Initial treatment depends of the nature of the reaction. The non-allergic local reaction should subside uneventfully over 48 hours, but on occasion will require the application of ice, elevation if possible, and, rarely, oral corticosteroids. Once the reaction is no longer local, i.e. swelling at distant sites from the sting or other anaphylactic symptoms, emergency help should be sought. An antihistamine will reduce the swelling and itching of hives, but do little for the more critical organ involvement (respiratory, heart and vascular). In an Emergency Room, epinephrine (adrenaline) will be given immediately to slow or stop the reaction. In some cases, further therapy with intravenous fluids, oxygen and medications will be necessary.

With the potential for repeated reactions hovering menacingly overhead prevention is paramount (see table). Epinephrine kits are available by prescription for self-administering epinephrine immediately after a second sting. Using this as directed will delay a reaction that otherwise may have progressed irreversibly beyond the response time of an emergency 911 call. Some individuals may have an adverse reaction to epinephrine (especially patients with heart trouble) and others will at some time forget to carry their kits with them. For these reasons, allergy immunotherapy, or shots, is the treatment of choice for children with a history of anaphylaxis and adults with hives or anaphylaxis following a sting.

In order to elect immunotherapy, the insect responsible for the sting must be identified. Beyond distinguishing the fire ant from his winged counterparts, features of the insects are too similar to reliably separate one from the other. Therefore, it is necessary for the allergist to perform skin testing to either the fire ant or the flying insects to confirm a patient's sensitivity. Skin testing is the same simple method used to identify allergies to dust mites, cats or pollens in patients with hay fever and asthma. With the combination of a true allergic reaction to a sting and a positive skin test, the patient is a candidate for allergy shots.
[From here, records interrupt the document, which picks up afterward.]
(* ===== verification/Base64Stream.v ===== *)
(** BoringSSL base64, the streaming interface: however the input is cut into
    chunks, the encoder writes the lines of 48 input bytes of the PEM format,
    and the decoder gives back the bytes, white space or not. *)
From S2P Require Import Prelude.
From S2P Require Import Base64.
From S2P Require Import Base64Proofs.

(** ** The lines of the PEM format *)
Definition line (l : list byte) : list byte := b64 l ++ [zb 10].

Fixpoint full_lines (n : nat) (l : list byte) : list byte :=
  match n with
  | O => []
  | S n => line (take 48 l) ++ full_lines n (drop 48 l)
  end.

Definition pem_lines (l : list byte) : list byte :=
  let n := (length l / 48)%nat in
  full_lines n l ++ (if (length l mod 48 =? 0)%nat then [] else line (drop (n * 48) l)).

Lemma b64_line_length l : length l = 48%nat -> zlen (b64 l) = 64.
Proof. intros H. rewrite b64_length. unfold zlen. by rewrite H. Qed.

Lemma full_lines_length n l : (n * 48 <= length l)%nat -> zlen (full_lines n l) = 65 * Z.of_nat n.
Proof.
  revert l. induction n as [|n IH]; intros l Hl; [done|]. cbn [full_lines]. unfold line.
  rewrite !zlen_app, b64_line_length by (rewrite length_take; lia).
  rewrite IH by (rewrite length_drop; lia). change (zlen [zb 10]) with 1. lia.
Qed.

(** ** Encoding a line over the null byte that ended the one before *)
Lemma encode_block_over l rest out pos pre r :
  (length r <= 1)%nat -> room out pos (zlen pre + zlen (b64 l) + 1) -> zlen (b64 l) < 2 ^ 64 ->
  EVP_EncodeBlock (pos + zlen pre) (l ++ rest) (zlen l) (fill out pos (pre ++ r)) =
  Done (zlen (b64 l)) (fill out pos (pre ++ b64 l ++ [zb 0])).
Proof.
  intros Hr Hroom Hlt. unfold room in *. pose proof (zlen_nonneg (b64 l)).
  assert (zlen r <= 1) by (unfold zlen; lia).
  rewrite encode_block_spec; [|unfold room; rewrite fill_length by (unfold room; zl); zl|done].
  f_equal. apply fill_over; [unfold room; zl|]. rewrite length_app. cbn. lia.
Qed.

(** [encoded] characters, a newline, and a null byte after it. *)
Lemma encode_line l rest out pos pre r {A} (k : Z -> B A) :
  (length r <= 1)%nat -> room out pos (zlen pre + zlen (line l) + 1) -> zlen (b64 l) < 2 ^ 64 ->
  (let* encoded := EVP_EncodeBlock (pos + zlen pre) (l ++ rest) (zlen l) in
   put (pos + zlen pre + encoded) 10;;; put (pos + zlen pre + encoded + 1) 0;;; k encoded)
    (fill out pos (pre ++ r))
  = k (zlen (b64 l)) (fill out pos (pre ++ line l ++ [zb 0])).
Proof.
  intros Hr Hroom Hlt. unfold line in *. rewrite zlen_app in Hroom.
  change (zlen [zb 10]) with 1 in *. unfold bind at 1. unfold room in *.
  rewrite encode_block_over by (done || (unfold room; zlen_pos; lia)). unfold bind.
  replace (pos + zlen pre + zlen (b64 l)) with (pos + zlen (pre ++ b64 l)) by zl.
  rewrite (app_assoc pre), (put_fill _ _ _ [zb 0]) by (unfold room; zl). cbn [tail].
  replace (pos + zlen (pre ++ b64 l) + 1) with (pos + zlen ((pre ++ b64 l) ++ [zb 10])) by zl.
  rewrite put_end by (unfold room; zl). by rewrite <- !app_assoc.
Qed.

(** ** The state of the encoder: the bytes that wait for the end of their line *)
Record ctx_holds (c : EVP_ENCODE_CTX) (p : list byte) : Prop := {
  ch_used : data_used c = zlen p;
  ch_data : take (length p) (data c) = p;
  ch_size : length (data c) = 48%nat;
  ch_short : (length p < 48)%nat
}.

Lemma memcpy_data_spec d (p l : list byte) n :
  length d = 48%nat -> take (length p) d = p -> (length p <= 48)%nat ->
  (n <= length l)%nat -> (length p + n <= 48)%nat ->
  forall out, exists d', memcpy_data d (zlen p) l (Z.of_nat n) out = Done d' out /\
    length d' = 48%nat /\ take (length p + n) d' = p ++ take n l.
Proof.
  intros Hd Hp Hp48 Hn Hpn out. unfold memcpy_data.
  destruct (Z.ltb_spec (zlen l) (Z.of_nat n)); [unfold zlen in *; lia|].
  pose proof (zlen_nonneg p). destruct (Z.leb_spec 0 (zlen p)); [|lia].
  destruct (Z.leb_spec (zlen p + Z.of_nat n) (zlen d)); [|unfold zlen in *; lia].
  cbn [andb]. eexists. split; [reflexivity|]. rewrite zlen_to_nat, Nat2Z.id, Hp.
  replace (Z.to_nat (zlen p + Z.of_nat n)) with (length p + n)%nat by (unfold zlen; lia).
  split.
  - rewrite !length_app, length_take, length_drop. lia.
  - rewrite app_assoc. rewrite take_app_length'; [done|]. rewrite length_app, length_take. lia.
Qed.
Lemma parse_tag_inv s :
  cbs_ok s -> reads_enc der_tag (fun tag => 0 <= tag < 2 ^ 32) s (parse_asn1_tag s).
Proof.
  intros Hok. unfold parse_asn1_tag, bind. rewrite get_u8_spec by done.
  destruct (Z.ltb_spec (cbs_len s) 1) as [|Hl].
  { exists 0. split; [unfold cbs_ok in Hok; lia|]. unfold adv. cbn. rewrite drop_0, Z.sub_0_r.
    by destruct s. }
  destruct (cbs_cons s Hok Hl) as (b & l & E).
  assert (be_val (front 1 s) = bz b) as ->.
  { unfold front. rewrite E. change (Z.to_nat 1) with 1%nat. cbn [take].
    rewrite take_0, be_val_cons. change (256 ^ zlen []) with 1. change (be_val []) with 0. lia. }
  pose proof (bz_range b) as Hb. destruct (byte_masks (bz b) Hb) as [-> ->].
  assert (0 <= bz b / 32 < 8) as Hh by zdm.
  assert (front 1 s = [b]) as Hf1.
  { unfold front. rewrite E. change (Z.to_nat 1) with 1%nat. cbn [take]. by rewrite take_0. }
  destruct (Z.eqb_spec (bz b mod 32) 31) as [H31|Hne].
  - pose proof (parse_base128_inv (adv 1 s) (cbs_adv_ok 1 s Hok ltac:(lia))) as Hp.
    destruct (parse_base128_integer (adv 1 s)) as [v t|t|u|]; try done.
    + destruct Hp as (n & -> & Hn & Hfr & Hv). cbn [adv cbs_len] in Hn.
      change CBS_ASN1_TAG_NUMBER_MASK with (2 ^ 29 - 1).
      destruct (Z.ltb_spec (2 ^ 29 - 1) v), (Z.ltb_spec v 31); cbn [orb];
        try (exists (1 + n); rewrite adv_adv by lia; split; [lia|done]).
      unfold ret. rewrite (u32_small v), tag_join by lia. exists (1 + n).
      rewrite adv_adv by lia. split; [done|]. split; [lia|].
      rewrite (front_cons n s b l), Hfr by (done || lia). split; [|lia].
      unfold der_tag. destruct (div_add_small (bz b / 32) v (2 ^ 29)) as [-> ->]; [lia|lia|].
      destruct (Z.ltb_spec v 31); [lia|]. f_equal.
      replace (bz b / 32 * 32 + 31) with (bz b) by zdm. by rewrite zb_bz.
    + destruct Hp as (n & Hn & ->). cbn [adv cbs_len] in Hn. exists (1 + n).
      rewrite adv_adv by lia. split; [lia|done].
  - unfold ret. pose proof (Z.mod_pos_bound (bz b) 32 ltac:(lia)). rewrite tag_join by lia.
    exists 1. split; [done|]. split; [lia|]. split; [|lia]. rewrite Hf1.
    unfold der_tag. destruct (div_add_small (bz b / 32) (bz b mod 32) (2 ^ 29)) as [-> ->]; [lia|lia|].
    destruct (Z.ltb_spec (bz b mod 32) 31); [|lia].
    replace (bz b / 32 * 32 + bz b mod 32) with (bz b) by zdm. by rewrite zb_bz.
Qed.

(** ** The length *)
Lemma len_octets_spec n : 128 <= n < 2 ^ 32 ->
  1 <= Z.of_nat (len_octets n) <= 4 /\ n < 256 ^ Z.of_nat (len_octets n) /\
  (len_octets n = 1%nat \/ 256 ^ (Z.of_nat (len_octets n) - 1) <= n).
Proof.
  intros Hn. unfold len_octets.
  destruct (Z.ltb_spec n 128); [lia|]. destruct (Z.ltb_spec n 256).
  { change (256 ^ Z.of_nat 1) with 256. split; [lia|split; [lia|by left]]. }
  destruct (Z.ltb_spec n (2 ^ 16)).
  { change (256 ^ Z.of_nat 2) with (2 ^ 16). change (256 ^ (Z.of_nat 2 - 1)) with 256. lia. }
  destruct (Z.ltb_spec n (2 ^ 24)).
  { change (256 ^ Z.of_nat 3) with (2 ^ 24). change (256 ^ (Z.of_nat 3 - 1)) with (2 ^ 16). lia. }
  change (256 ^ Z.of_nat 4) with (2 ^ 32). change (256 ^ (Z.of_nat 4 - 1)) with (2 ^ 24). lia.
Qed.

Lemma len_octets_unique n k : (1 <= k <= 4)%nat -> 128 <= n < 256 ^ Z.of_nat k ->
  (256 ^ (Z.of_nat k - 1) <= n) -> len_octets n = k.
Proof.
  intros Hk Hn Hlo. unfold len_octets. destruct (Z.ltb_spec n 128); [lia|].
  destruct k as [|[|[|[|[|]]]]]; try lia;
    repeat match goal with
    | H : context [256 ^ ?e] |- _ => let v := eval vm_compute in (256 ^ e) in
        progress change (256 ^ e) with v in H
    end; change (2 ^ 16) with 65536; change (2 ^ 24) with 16777216;
    destruct (Z.ltb_spec n 256), (Z.ltb_spec n 65536), (Z.ltb_spec n 16777216); lia || done.
Qed.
The objective of allergy immunotherapy is to "turn off" an individuals sensitivity to an allergen, in this case, insect venom. Injections of gradually increasing concentrations of venom (actually, the crushed whole body of fire ant is used rather than pure venom) are given on a weekly basis for 6-8 weeks to confer immunity. Maintenance injections of full-strength venom are then given every 4-6 weeks. Research studies with the flying insects suggest that shots given for 3-5 years provide lasting resistance to stings. These results are often extrapolated for the fire ant, although your allergist may choose to use a longer duration of treatment. Official recommendations on the proper length of effective fire ant immunotherapy should be available in the next few years.